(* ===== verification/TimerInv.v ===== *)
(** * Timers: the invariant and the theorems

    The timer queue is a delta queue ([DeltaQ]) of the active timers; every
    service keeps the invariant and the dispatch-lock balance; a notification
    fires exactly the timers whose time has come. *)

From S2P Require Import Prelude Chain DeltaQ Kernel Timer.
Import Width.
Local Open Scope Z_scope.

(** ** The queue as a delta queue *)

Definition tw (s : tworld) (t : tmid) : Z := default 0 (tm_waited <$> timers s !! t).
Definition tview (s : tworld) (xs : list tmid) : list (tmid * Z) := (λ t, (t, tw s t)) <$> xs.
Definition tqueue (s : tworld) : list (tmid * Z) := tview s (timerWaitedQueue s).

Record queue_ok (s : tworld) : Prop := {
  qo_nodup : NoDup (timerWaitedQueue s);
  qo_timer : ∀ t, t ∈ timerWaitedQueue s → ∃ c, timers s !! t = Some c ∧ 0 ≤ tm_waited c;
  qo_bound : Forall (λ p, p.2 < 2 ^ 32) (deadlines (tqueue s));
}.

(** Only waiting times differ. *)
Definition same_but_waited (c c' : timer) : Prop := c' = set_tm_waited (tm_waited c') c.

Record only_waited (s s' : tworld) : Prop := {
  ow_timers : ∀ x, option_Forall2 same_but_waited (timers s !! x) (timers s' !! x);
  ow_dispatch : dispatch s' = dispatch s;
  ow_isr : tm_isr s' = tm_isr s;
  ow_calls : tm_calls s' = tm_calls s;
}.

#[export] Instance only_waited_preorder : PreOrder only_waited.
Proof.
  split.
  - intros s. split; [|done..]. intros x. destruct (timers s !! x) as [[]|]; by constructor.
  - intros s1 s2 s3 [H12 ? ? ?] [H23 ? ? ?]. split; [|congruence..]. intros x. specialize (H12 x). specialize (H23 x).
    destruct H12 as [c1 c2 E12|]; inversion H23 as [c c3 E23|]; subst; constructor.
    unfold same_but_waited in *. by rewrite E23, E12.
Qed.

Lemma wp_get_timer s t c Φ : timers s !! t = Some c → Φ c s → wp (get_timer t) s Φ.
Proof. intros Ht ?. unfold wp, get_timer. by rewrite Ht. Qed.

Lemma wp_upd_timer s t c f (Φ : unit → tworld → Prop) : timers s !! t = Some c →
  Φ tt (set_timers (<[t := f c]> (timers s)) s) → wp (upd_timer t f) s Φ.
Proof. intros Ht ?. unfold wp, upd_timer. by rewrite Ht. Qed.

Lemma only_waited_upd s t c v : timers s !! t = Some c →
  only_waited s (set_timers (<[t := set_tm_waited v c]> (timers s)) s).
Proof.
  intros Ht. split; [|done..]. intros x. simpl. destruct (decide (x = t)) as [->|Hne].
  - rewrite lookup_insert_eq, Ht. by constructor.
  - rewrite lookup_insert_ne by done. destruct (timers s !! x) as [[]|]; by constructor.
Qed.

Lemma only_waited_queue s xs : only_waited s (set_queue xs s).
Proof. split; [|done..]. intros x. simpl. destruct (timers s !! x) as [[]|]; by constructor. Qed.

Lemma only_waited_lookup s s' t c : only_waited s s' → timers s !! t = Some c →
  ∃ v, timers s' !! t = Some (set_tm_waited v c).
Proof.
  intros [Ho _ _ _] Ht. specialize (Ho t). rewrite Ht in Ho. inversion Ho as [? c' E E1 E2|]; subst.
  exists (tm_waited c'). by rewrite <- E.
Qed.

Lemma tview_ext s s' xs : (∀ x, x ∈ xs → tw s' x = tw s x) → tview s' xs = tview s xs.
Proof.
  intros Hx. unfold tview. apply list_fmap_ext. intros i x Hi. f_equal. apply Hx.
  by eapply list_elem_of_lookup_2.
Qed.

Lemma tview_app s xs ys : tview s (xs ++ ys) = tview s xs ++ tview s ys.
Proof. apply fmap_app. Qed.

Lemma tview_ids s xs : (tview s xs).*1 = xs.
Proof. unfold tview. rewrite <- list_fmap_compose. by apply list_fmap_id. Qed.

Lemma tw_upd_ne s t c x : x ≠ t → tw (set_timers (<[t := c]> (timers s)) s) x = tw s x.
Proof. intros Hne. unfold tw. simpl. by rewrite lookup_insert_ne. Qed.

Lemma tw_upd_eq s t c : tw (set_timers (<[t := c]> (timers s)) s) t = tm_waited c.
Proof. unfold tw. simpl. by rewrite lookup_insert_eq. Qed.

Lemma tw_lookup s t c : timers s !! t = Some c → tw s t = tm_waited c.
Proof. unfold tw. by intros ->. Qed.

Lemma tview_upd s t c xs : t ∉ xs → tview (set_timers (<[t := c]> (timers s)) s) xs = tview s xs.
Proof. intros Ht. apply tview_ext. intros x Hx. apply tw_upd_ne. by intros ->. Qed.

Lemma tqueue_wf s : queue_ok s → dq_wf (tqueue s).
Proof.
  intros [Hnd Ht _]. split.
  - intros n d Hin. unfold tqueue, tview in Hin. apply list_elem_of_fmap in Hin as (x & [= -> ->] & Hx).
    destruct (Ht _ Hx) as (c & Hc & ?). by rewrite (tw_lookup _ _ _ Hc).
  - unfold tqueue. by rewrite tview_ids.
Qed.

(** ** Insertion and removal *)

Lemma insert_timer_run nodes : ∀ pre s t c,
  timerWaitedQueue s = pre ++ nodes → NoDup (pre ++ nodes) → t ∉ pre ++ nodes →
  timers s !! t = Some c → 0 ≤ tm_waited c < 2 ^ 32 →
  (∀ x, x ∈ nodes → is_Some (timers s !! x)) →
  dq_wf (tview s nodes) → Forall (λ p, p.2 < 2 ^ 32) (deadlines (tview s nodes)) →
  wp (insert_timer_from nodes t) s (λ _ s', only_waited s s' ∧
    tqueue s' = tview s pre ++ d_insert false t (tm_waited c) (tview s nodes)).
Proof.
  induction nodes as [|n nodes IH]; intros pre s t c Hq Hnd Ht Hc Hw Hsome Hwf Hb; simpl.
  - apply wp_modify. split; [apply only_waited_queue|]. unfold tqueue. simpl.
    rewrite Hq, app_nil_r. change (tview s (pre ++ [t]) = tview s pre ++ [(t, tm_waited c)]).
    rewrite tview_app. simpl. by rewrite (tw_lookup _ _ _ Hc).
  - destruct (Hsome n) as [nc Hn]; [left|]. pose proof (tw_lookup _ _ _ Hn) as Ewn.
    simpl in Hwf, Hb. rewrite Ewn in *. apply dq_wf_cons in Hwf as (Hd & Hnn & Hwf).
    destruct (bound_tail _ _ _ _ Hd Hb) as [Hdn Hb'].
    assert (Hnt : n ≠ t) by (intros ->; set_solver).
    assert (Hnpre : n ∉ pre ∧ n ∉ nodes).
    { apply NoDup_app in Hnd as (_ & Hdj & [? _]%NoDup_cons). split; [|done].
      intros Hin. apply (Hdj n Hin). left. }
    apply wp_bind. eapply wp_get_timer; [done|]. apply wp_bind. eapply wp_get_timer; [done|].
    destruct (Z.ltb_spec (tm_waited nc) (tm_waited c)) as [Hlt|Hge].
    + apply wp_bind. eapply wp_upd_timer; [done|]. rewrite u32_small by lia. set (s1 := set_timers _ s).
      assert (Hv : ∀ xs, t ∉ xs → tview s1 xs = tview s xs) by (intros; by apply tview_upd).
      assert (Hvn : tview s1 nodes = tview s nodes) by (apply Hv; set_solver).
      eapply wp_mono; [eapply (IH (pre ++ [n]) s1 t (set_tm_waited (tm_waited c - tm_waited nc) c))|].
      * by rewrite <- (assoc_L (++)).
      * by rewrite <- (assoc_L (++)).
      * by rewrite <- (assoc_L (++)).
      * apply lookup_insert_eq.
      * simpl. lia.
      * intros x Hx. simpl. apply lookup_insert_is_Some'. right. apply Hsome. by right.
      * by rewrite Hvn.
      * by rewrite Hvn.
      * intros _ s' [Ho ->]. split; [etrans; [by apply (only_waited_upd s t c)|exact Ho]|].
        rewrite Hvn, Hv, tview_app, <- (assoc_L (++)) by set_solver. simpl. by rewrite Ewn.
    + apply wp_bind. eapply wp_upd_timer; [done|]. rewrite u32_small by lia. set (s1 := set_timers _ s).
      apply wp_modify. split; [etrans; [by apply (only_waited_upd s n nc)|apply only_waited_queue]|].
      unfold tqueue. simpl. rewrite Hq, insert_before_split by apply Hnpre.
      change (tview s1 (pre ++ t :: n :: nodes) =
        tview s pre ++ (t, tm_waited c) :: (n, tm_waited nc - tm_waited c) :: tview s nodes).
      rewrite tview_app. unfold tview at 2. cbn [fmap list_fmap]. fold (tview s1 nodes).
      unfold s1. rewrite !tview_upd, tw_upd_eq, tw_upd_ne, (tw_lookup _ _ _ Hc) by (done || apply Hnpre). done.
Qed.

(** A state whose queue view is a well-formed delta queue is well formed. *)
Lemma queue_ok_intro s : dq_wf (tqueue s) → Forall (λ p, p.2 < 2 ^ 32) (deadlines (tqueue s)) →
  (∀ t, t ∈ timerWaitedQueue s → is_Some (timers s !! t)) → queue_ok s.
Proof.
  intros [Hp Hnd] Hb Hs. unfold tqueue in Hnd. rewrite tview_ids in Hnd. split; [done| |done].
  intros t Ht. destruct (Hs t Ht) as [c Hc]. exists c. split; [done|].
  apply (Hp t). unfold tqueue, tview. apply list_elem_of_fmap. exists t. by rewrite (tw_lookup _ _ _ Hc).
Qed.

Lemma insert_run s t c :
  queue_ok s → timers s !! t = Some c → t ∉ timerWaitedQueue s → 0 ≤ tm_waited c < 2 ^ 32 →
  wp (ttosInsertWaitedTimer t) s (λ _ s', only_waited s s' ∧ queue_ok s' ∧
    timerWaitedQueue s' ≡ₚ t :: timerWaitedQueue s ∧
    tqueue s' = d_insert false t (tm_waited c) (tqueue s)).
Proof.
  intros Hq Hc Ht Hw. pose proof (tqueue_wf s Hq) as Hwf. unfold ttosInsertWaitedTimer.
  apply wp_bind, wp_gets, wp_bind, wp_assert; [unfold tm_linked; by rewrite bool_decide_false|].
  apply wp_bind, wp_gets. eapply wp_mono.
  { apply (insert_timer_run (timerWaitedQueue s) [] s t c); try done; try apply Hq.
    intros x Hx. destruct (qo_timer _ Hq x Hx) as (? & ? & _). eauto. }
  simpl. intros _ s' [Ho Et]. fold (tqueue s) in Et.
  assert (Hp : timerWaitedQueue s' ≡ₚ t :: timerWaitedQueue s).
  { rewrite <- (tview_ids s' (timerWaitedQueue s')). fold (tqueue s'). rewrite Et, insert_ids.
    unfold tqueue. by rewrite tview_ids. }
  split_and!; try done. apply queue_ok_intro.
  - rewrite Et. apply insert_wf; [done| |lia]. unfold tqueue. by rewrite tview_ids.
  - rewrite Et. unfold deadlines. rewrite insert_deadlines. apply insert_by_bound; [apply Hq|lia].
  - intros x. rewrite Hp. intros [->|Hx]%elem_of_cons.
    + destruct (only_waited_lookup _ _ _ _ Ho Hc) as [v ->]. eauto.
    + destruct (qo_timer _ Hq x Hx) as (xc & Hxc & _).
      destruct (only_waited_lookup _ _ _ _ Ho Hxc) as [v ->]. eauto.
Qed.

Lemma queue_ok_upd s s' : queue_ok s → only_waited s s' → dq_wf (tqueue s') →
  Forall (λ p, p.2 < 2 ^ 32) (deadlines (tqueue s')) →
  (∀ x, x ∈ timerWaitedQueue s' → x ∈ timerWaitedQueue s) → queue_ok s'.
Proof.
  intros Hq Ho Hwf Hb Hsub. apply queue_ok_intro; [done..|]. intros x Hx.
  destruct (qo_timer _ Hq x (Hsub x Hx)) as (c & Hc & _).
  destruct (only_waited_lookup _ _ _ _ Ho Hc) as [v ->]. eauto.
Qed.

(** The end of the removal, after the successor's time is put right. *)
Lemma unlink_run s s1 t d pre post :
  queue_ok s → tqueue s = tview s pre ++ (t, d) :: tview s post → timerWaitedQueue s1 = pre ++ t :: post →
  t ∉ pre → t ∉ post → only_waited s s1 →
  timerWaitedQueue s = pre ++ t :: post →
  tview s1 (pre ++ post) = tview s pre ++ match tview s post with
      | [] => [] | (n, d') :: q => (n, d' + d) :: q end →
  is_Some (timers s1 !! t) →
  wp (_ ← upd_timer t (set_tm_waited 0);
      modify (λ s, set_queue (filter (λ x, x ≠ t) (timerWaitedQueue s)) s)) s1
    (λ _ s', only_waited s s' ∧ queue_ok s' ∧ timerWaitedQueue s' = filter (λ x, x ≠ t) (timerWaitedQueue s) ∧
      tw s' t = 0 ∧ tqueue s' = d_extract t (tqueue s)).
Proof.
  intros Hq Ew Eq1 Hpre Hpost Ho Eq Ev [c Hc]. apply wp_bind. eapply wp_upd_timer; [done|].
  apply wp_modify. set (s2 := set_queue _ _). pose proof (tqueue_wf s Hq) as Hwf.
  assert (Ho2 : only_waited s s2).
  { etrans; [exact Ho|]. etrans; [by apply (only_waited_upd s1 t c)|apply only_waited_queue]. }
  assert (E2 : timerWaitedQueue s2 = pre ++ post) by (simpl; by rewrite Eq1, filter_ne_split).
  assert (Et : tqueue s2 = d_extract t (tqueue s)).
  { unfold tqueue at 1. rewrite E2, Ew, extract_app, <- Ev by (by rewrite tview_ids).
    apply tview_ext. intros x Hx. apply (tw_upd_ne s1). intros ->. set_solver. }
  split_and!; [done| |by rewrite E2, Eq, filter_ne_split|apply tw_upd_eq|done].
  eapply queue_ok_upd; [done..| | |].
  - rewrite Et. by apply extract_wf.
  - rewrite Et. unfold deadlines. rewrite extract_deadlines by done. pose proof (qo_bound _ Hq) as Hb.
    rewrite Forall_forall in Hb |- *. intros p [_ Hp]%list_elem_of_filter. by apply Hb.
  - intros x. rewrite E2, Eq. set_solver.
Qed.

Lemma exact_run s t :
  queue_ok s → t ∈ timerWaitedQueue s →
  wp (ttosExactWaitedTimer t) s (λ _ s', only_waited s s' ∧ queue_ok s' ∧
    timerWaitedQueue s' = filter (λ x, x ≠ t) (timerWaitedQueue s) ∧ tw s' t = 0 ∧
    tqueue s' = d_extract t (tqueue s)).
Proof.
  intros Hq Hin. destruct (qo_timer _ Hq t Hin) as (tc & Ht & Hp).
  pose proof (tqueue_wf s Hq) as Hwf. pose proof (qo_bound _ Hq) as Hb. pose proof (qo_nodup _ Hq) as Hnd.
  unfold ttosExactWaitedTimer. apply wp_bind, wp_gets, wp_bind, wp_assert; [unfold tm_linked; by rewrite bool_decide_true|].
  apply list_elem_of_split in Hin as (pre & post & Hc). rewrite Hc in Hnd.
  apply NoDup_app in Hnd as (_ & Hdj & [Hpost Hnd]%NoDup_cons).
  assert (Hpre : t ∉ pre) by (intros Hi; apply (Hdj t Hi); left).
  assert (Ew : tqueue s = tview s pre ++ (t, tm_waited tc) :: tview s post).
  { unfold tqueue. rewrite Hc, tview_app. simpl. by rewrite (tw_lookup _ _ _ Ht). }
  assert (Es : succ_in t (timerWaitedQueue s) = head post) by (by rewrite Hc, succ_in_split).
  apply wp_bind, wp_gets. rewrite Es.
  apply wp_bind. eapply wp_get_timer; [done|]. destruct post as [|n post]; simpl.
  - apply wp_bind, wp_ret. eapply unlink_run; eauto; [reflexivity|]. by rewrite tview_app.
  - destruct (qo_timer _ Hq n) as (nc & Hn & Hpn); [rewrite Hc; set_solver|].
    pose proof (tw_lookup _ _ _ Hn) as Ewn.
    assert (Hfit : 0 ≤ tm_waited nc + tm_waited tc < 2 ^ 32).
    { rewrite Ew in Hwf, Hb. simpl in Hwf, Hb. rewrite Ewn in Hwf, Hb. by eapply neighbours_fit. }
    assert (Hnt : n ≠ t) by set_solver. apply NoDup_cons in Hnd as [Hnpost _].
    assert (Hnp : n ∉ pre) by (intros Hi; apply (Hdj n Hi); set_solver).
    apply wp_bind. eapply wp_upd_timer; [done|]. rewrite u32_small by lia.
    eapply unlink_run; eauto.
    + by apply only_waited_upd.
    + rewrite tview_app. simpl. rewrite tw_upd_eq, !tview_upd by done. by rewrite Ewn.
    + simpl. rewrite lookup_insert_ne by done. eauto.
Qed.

**What is expected**
Which lines in the records above contain the string "invariant"? Copy them.

**Exercise solution**
(** * Timers: the invariant and the theorems
    service keeps the invariant and the dispatch-lock balance; a notification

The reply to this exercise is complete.